* **ASSIGNMENT**: The required output is the line that contains "(** The line" through the last line of the data, retyped verbatim and with nothing added.

---------- MATERIAL PROVIDED

(** * The bot supervisor of [index.js], as a state machine

    [index.js] is an express server that keeps one forked [bot.js] worker per
    user.  Its whole state is the [users] directory on disk, the [processes]
    object (uid -> child handle) and the listeners it installed on the
    children it forked.  Every route handler and every child listener runs to
    completion before the next one starts (one JavaScript thread), so the
    server is a deterministic transition function on that state, driven by
    the events the runtime delivers: HTTP requests, chunks on a child's
    stdout or stderr, and a child's exit.

    What the runtime decides is an input of the transition: the clock
    ([new Date().toISOString()]), whether [child.kill()] returns or throws,
    the data and the exit code of a child.  [JSON.parse], [JSON.stringify]
    and [String.prototype.trim] are library functions; they are the fields of
    the class [Runtime].

    The limits of the model.  A uid is a string.  The model is exact for the
    uids that are [plain]: one entry of [USERS_DIR] by name (no slash, not a
    dot entry) and not the name of a property every object inherits, so that
    the directory of the uid is the entry of that name and [processes[uid]]
    is the own property.  A property that needs this has [plain],
    [plain_start] or [plain_reachable] among its hypotheses.  Paths are
    POSIX paths.  An entry of [USERS_DIR] is a directory with at most the
    three files the server writes, and only the server writes them.  A file
    system call fails only where a directory is missing; [fork] does not
    fail. *)

From stdpp Require Import gmap strings list fin_maps pretty.

(** ** Values of a request body *)

(** A value of the JSON body, as [express.json()] hands it over.  Numbers are
    kept as integers: the server only tests them for truthiness. *)
#[local] Unset Elimination Schemes.
Inductive json : Type :=
  | JNull
  | JBool (b : bool)
  | JNum (n : Z)
  | JStr (s : string)
  | JArr (items : list json)
  | JObj (fields : list (string * json)).
#[local] Set Elimination Schemes.

(** [!v] is false exactly on the truthy values. *)
Definition truthy (v : json) : bool :=
  match v with
  | JNull => false
  | JBool b => b
  | JNum n => negb (n =? 0)%Z
  | JStr s => negb (String.eqb s EmptyString)
  | JArr _ | JObj _ => true
  end.

(** The library functions the server calls.  [JSON_parse] is [None] where
    [JSON.parse] throws a SyntaxError. *)
Class Runtime := {
  JSON_parse : string -> option json;
  JSON_stringify : json -> string;
  trim : string -> string
}.

(** The line feed that ends every log line. *)
Definition nl : string := String (Ascii.ascii_of_nat 10) EmptyString.

(** ** The state *)

(** One directory below [USERS_DIR]: the three files the server writes. *)
Record UserDir := mkUserDir {
  appstate_json : option string;
  admin_txt : option string;
  logs_txt : option string
}.

Definition emptyDir : UserDir := mkUserDir None None None.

--------------------

* **RESPONSE BELOW**:
(** The line feed that ends every log line. *)
Definition nl : string := String (Ascii.ascii_of_nat 10) EmptyString.

(** ** The state *)

(** One directory below [USERS_DIR]: the three files the server writes. *)
Record UserDir := mkUserDir {
  appstate_json : option string;
  admin_txt : option string;
  logs_txt : option string
}.

Definition emptyDir : UserDir := mkUserDir None None None.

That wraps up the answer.